Bardomeras y meandros / Mateo Marco Amorós
Fotografía / Joaquín Marín
Hubo un tiempo en el que nos dio por coleccionar esas notas que algunos «curalotodo» dejan en los parabrisas de los coches. O en los buzones. Todavía conservo algunas. En ellas suelen presentarse como astrólogos, videntes, médiums, maestros… La mayoría diciéndose africanos. Utilizando nombres exóticos y anunciando remedio contra todo tipo de problemas «por muy difíciles que sean». Problemas de amor, de salud, de trabajo, de familia, de estudios, de negocios, de vicios, de brujería… La enumeración es inacabable apuntando un etcétera. Certificando lo afirmado al principio de la nota: «No hay problema sin solución». Asegurando rapidez, eficacia, garantía.
Estos reclamos suelen venir ilustrados con pequeños dibujos de estrellas, media luna creciente o decreciente, algún corazón, una pareja unida… Resaltando el número de teléfono al que se nos insta a llamar.

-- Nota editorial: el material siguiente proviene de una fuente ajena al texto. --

Fixpoint run_ops (ops : list Op) (s : Supervisor) : list (result IsolateError Answer) * Supervisor :=
  match ops with
  | [] => ([], s)
  | op :: ops' =>
      let '(r, s1) := run_op op s in
      let '(rs, s2) := run_ops ops' s1 in (r :: rs, s2)
  end.

End Ops.

(** ** Secrets *)

Create HintDb blind discriminated.
#[export] Hint Constants Opaque : blind.
#[export] Hint Transparent Sm : blind.

Section Blind.
Context {W : Worker}.

Definition set_secrets (secrets : gmap string string) (s : Supervisor) : Supervisor := {|
  sv_spec := sv_spec s; sv_secrets := secrets; sv_next_id := sv_next_id s; sv_child := sv_child s;
  sv_handler_source := sv_handler_source s; sv_handler_secret_names := sv_handler_secret_names s;
  sv_task_source := sv_task_source s; sv_task_secret_names := sv_task_secret_names s;
  sv_world := sv_world s; sv_trace := sv_trace s
|}.

(** The program behaves the same whatever the secrets' values. *)
Definition blind {A} (m : Sm A) : Prop := forall s secrets,
  dom secrets = dom (sv_secrets s) ->
  m (set_secrets secrets s) = (fst (m s), set_secrets secrets (snd (m s)))
  /\ sv_secrets (snd (m s)) = sv_secrets s.

Lemma blind_ret {A} (a : A) : blind (mret a).
Proof. done. Qed.
Lemma blind_throw {A} e : blind (throw e : Sm A).
Proof. done. Qed.
Lemma blind_lift {A} (r : result IsolateError A) : blind (lift r).
Proof. done. Qed.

Por el respeto que le tengo a quienes en mi tierra tradicionalmente se han llamado curanderas –pues han sido mujeres las que personalmente he conocido y conozco y puedo hablar– no he querido decir curanderos para referirme a estos «curalotodo». Las curanderas que yo he conocido no prometían la luna, limitándose a remediar luxaciones y dolores de huesos sin más «magia» que su don o habilidad. Cierto que en su quehacer les envolvía cierta espiritualidad y muchas estampas de santos y vírgenes según devoción. Por lo demás nunca he experimentado mayor diferencia que cuando hemos acudido a una clínica fisioterapéutica. Acaso el marco: el mobiliario, la envoltura. En la clínica, más clínica. Más modernidad. Donde las curanderas, más doméstico. La casa. Y las vecinas guardando con celo la vez. Contándose en la espera el balance pormenorizado de dolencias. Y las ternuras de la memoria que recordando lo perdido también duele.
—Tienes la sonrisa de tu padre. Y también, en la cara, en la cara «te se» nota la carica de tu madre. ¡Qué buenos eran! ¡Qué lástima los dos yéndose tan pronto! —me dijo una señora donde la curandera cuando le respondí a su cariñoso «y tú de quién eres». Y a mí, que sólo había acudido allí por un fuerte dolor de espalda, se me enganchó el corazón.